Yamashita Okito, Galka Andreas, Ozaki Tohru, Biscay Rolando, Valdes-Sosa Pedro
Graduate University for Advanced Studies, Tokyo, Japan.
Hum Brain Mapp. 2004 Apr;21(4):221-35. doi: 10.1002/hbm.20000.
In the dynamical inverse problem of electroencephalogram (EEG) generation where a specific dynamics for the electrical current distribution is assumed, we can impose general spatiotemporal constraints onto the solution by casting the problem into a state space representation and assuming a specific class of parametric models for the dynamics. The Akaike Bayesian Information Criterion (ABIC), which is based on the Type II likelihood, was used to estimate the parameters and evaluate the model. In addition, dynamic low-resolution brain electromagnetic tomography (LORETA), a new approach for estimating the current distribution is introduced. A recursive penalized least squares (RPLS) step forms the main element of our implementation. To obtain improved inverse solutions, dynamic LORETA exploits both spatial and temporal information, whereas LORETA uses only spatial information. A considerable improvement in performance compared to LORETA was found when dynamic LORETA was applied to simulated EEG data, and the new method was applied also to clinical EEG data.
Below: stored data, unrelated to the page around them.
(** * Edit scripts of pgavlin/diff: validation, application, line expansion,
      the LCS and Myers producers.

    A shallow embedding of [diff.go], [ndiff.go], [lcs/sequence.go] and
    [myers/diff.go].  Texts ([text.String]: [string] or [[]byte]) are lists
    of bytes, Go's [int] is [Z] (subtraction of caller-supplied offsets wraps
    at 64 bits, see [GoInt]), slices that are shared between caller and callee
    live in an explicit store ([Heap]). *)

From stdpp Require Import base list sorting gmap.
From Stdlib Require Import ZArith Lia.
From Stdlib.Strings Require Import Byte.

Local Open Scope Z_scope.

(** ** Go integers *)

Module GoInt.

Definition int_min : Z := - 2 ^ 63.
Definition int_max : Z := 2 ^ 63 - 1.

(** Two's complement wrap-around of a mathematical result into [int]. *)
Definition wrap (z : Z) : Z := (z + 2 ^ 63) mod 2 ^ 64 - 2 ^ 63.

(** [x - y] on [int]. *)
Definition sub (x y : Z) : Z := wrap (x - y).

Definition in_range (z : Z) : Prop := int_min <= z <= int_max.

Lemma wrap_small z : in_range z -> wrap z = z.
Proof.
  unfold in_range, wrap, int_min, int_max. intros H.
  rewrite Z.mod_small; lia.
Qed.

Lemma wrap_range z : in_range (wrap z).
Proof.
  unfold in_range, wrap, int_min, int_max.
  pose proof (Z.mod_pos_bound (z + 2 ^ 63) (2 ^ 64)). lia.
Qed.

End GoInt.

(** ** Texts, slicing, panics *)

Abbreviation byte := Byte.byte.
Abbreviation Text := (list byte).

#[global] Instance byte_eq_dec : EqDecision byte := Byte.byte_eq_dec.

(** The newline byte ['\n']. *)
Definition NL : byte := x0a.

Definition len {A} (s : list A) : Z := Z.of_nat (length s).

(** What a Go function does besides returning: run-time panics. *)
Inductive panic : Type :=
| SliceBounds   (* slice bounds out of range *)
| IndexRange    (* index out of range *)
| MakeCap       (* make: cap out of range *)
| WrongSize     (* panic("wrong size") *)
| StackOverflow. (* recursion without end: the goroutine stack is exhausted *)

Inductive outcome (A : Type) : Type :=
| Returns (a : A)
| Panics (p : panic).
Arguments Returns {A} a.
Arguments Panics {A} p.

#[global] Instance outcome_bind : MBind outcome := fun A B k m =>
  match m with
  | Returns a => k a
  | Panics p => Panics p
  end.

(** The elements of [s] at the positions [lo], ..., [hi - 1]. *)
Definition segment {A} (s : list A) (lo hi : Z) : list A :=
  take (Z.to_nat (hi - lo)) (drop (Z.to_nat lo) s).

(** [s[lo:hi]]: panics unless [0 <= lo <= hi <= len(s)]. *)
Definition slice {A} (s : list A) (lo hi : Z) : outcome (list A) :=
  if (0 <=? lo) && (lo <=? hi) && (hi <=? len s)
  then Returns (segment s lo hi)
  else Panics SliceBounds.

(** [s[lo:]]. *)
Definition slice_from {A} (s : list A) (lo : Z) : outcome (list A) :=
  slice s lo (len s).

(** [s[:hi]]. *)
Definition slice_to {A} (s : list A) (hi : Z) : outcome (list A) :=
  slice s 0 hi.

(** [s[i]]: panics unless [0 <= i < len(s)]. *)
Definition index {A} (s : list A) (i : Z) : outcome A :=
  if (0 <=? i) && (i <? len s)
  then match s !! Z.to_nat i with
       | Some x => Returns x
       | None => Panics IndexRange
       end
  else Panics IndexRange.

(** ** Edits *)

(** [type Edit struct { Start, End int; New S }] *)
Record Edit : Type := mkEdit { Start : Z; End : Z; New : Text }.

Inductive error : Type :=
| ErrOutOfBounds   (* "diff has out-of-bounds edits" *)
| ErrOverlapping   (* "diff has overlapping edits" *)
| ErrEOF.          (* io.EOF *)

(** ** package sort (Go standard library) *)

Module Sort.
Section Interface.
Context {A : Type} (less : A -> A -> bool).

(** [sort.IsSorted]: no element is less than its predecessor. *)
Fixpoint IsSorted (l : list A) : bool :=
  match l with
  | [] => true
  | x :: r =>
      match r with
      | [] => true
      | y :: _ => negb (less y x) && IsSorted r
      end
  end.

(** One pass of the inner loop of [insertionSort]: the new element [x]
    is swapped leftwards while it is less than its left neighbour.
    [sorted_rev] is the already processed prefix, last element first. *)
Fixpoint sift (x : A) (sorted_rev : list A) : list A :=
  match sorted_rev with
  | [] => [x]
  | y :: r => if less x y then y :: sift x r else x :: y :: r
  end.

(** [insertionSort(data, 0, n)]. *)
Definition insertionSort (l : list A) : list A :=
  rev (fold_left (fun acc x => sift x acc) l []).

(** [sort.Stable].  The library sorts blocks of 20 elements with
    [insertionSort] and then merges the blocks with [symMerge]; up to 20
    elements it is [insertionSort] alone.  When [less] is a strict weak
    order on the elements both compute the one stable sorted
    arrangement, which is what this model returns. *)
Definition Stable (l : list A) : list A := insertionSort l.
End Interface.
End Sort.

(** ** diff.go *)

(** [editsSort.Less]: by start, then by end; the start comparison is done
    on the (wrapping) difference of the two starts. *)
Definition Less (a b : Edit) : bool :=
  let cmp := GoInt.sub (Start a) (Start b) in
  if negb (cmp =? 0) then cmp <? 0 else End a <? End b.

(** [SortEdits]: the slice after the in-place stable sort. *)
Definition SortEdits (edits : list Edit) : list Edit := Sort.Stable Less edits.

(** The slice [validate] iterates over: its argument when that is sorted,
    a sorted copy otherwise. *)
Definition sortedEdits (edits : list Edit) : list Edit :=
  if Sort.IsSorted Less edits then edits else SortEdits edits.

(** The checking loop of [Validate]: [Some (size, lastEnd)] after a clean
    pass, the error of the first offending edit otherwise. *)
Fixpoint validateLoop (srcLen : Z) (edits : list Edit) (size lastEnd : Z)
  : error + Z :=
  match edits with
  | [] => inr size
  | edit :: rest =>
      if negb ((0 <=? Start edit) && (Start edit <=? End edit) && (End edit <=? srcLen))
      then inl ErrOutOfBounds
      else if Start edit <? lastEnd
      then inl ErrOverlapping
      else validateLoop srcLen rest (size + (len (New edit) + Start edit - End edit)) (End edit)
  end.

(** [Validate(srcLen, edits)] returns [(edits, size, err)]; on error the
    slice is [nil] and the size 0.  Sizes are lengths of buffers that have to
    exist in memory and are computed in [Z]. *)
Definition Validate (srcLen : Z) (edits : list Edit) : list Edit * Z * option error :=
  let edits := sortedEdits edits in
  match validateLoop srcLen edits srcLen 0 with
  | inl err => ([], 0, Some err)
  | inr size => (edits, size, None)
  end.

(** [validate(src, edits)], the variant that takes the text. *)
Definition validate (src : Text) (edits : list Edit) : list Edit * Z * option error :=
  Validate (len src) edits.

(** The loop of [Apply] over the validated edits: the output so far and
    [lastEnd]. *)
Fixpoint applyLoop (src : Text) (edits : list Edit) (out : Text) (lastEnd : Z)
  : outcome (Text * Z) :=
  match edits with
  | [] => Returns (out, lastEnd)
  | edit :: rest =>
      out ← (if lastEnd <? Start edit
             then s ← slice src lastEnd (Start edit); Returns (out ++ s)
             else Returns out);
      applyLoop src rest (out ++ New edit) (End edit)
  end.

(** [Apply(src, edits)] returns [(text, err)] or panics. *)
Definition Apply (src : Text) (edits : list Edit) : outcome (Text * option error) :=
  match Validate (len src) edits with
  | (_, _, Some err) => Returns ([], Some err)
  | (edits, size, None) =>
      if size <? 0 then Panics MakeCap else
'(out, lastEnd) ← applyLoop src edits [] 0;
      tl ← slice_from src lastEnd;
      let out := out ++ tl in
      if negb (len out =? size) then Panics WrongSize
      else Returns (out, None)
  end.

(** *** package text (github.com/pgavlin/text): byte searches *)

(** [text.IndexByte(s, c)]: index of the first [c] in [s], or -1. *)
Fixpoint IndexByte (s : Text) (c : byte) : Z :=
  match s with
  | [] => -1
  | b :: r =>
      if Byte.eqb b c then 0
      else let i := IndexByte r c in if i <? 0 then -1 else i + 1
  end.

(** [text.LastIndexByte(s, c)]: index of the last [c] in [s], or -1. *)
Fixpoint LastIndexByte (s : Text) (c : byte) : Z :=
  match s with
  | [] => -1
  | b :: r =>
      let i := LastIndexByte r c in
      if 0 <=? i then i + 1
      else if Byte.eqb b c then 0 else -1
  end.

(** [text.ContainsAny(s, "\n")]. *)
Definition ContainsNL (s : Text) : bool := existsb (fun b => Byte.eqb b NL) s.

(** *** lineEdits *)

(** [expandEdit(edit, src)]: the edit grown to whole lines. *)
Definition expandEdit (edit : Edit) (src : Text) : outcome Edit :=
  let start := Start edit in
  before ← slice_to src start;
  let delta := start - 1 - LastIndexByte before NL in
  edit ← (if delta >? 0
          then s ← slice src (start - delta) start;
               Returns {| Start := Start edit - delta; End := End edit; New := s ++ New edit |}
          else Returns edit);
  let end_ := End edit in
  rest ← slice_from src end_;
  let nl := IndexByte rest NL in
  let newEnd := if nl <? 0 then len src else end_ + nl + 1 in
  s ← slice src end_ newEnd;
  Returns {| Start := Start edit; End := newEnd; New := New edit ++ s |}.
在脑电图(EEG)生成的动态逆问题中,假设电流分布具有特定的动力学,我们可以通过将问题转化为状态空间表示并假设动力学的特定参数模型类,对解施加一般的时空约束。基于II型似然性的赤池贝叶斯信息准则(ABIC)用于估计参数和评估模型。此外,还引入了动态低分辨率脑电磁断层扫描(LORETA),这是一种估计电流分布 的新方法。递归惩罚最小二乘法(RPLS)步骤构成了我们实现的主要元素。为了获得改进的逆解,动态LORETA利用了空间和时间信息,而LORETA仅使用空间信息。将动态LORETA应用于模拟EEG数据时,发现其性能与LORETA相比有显著提高,并且该新方法也应用于临床EEG数据。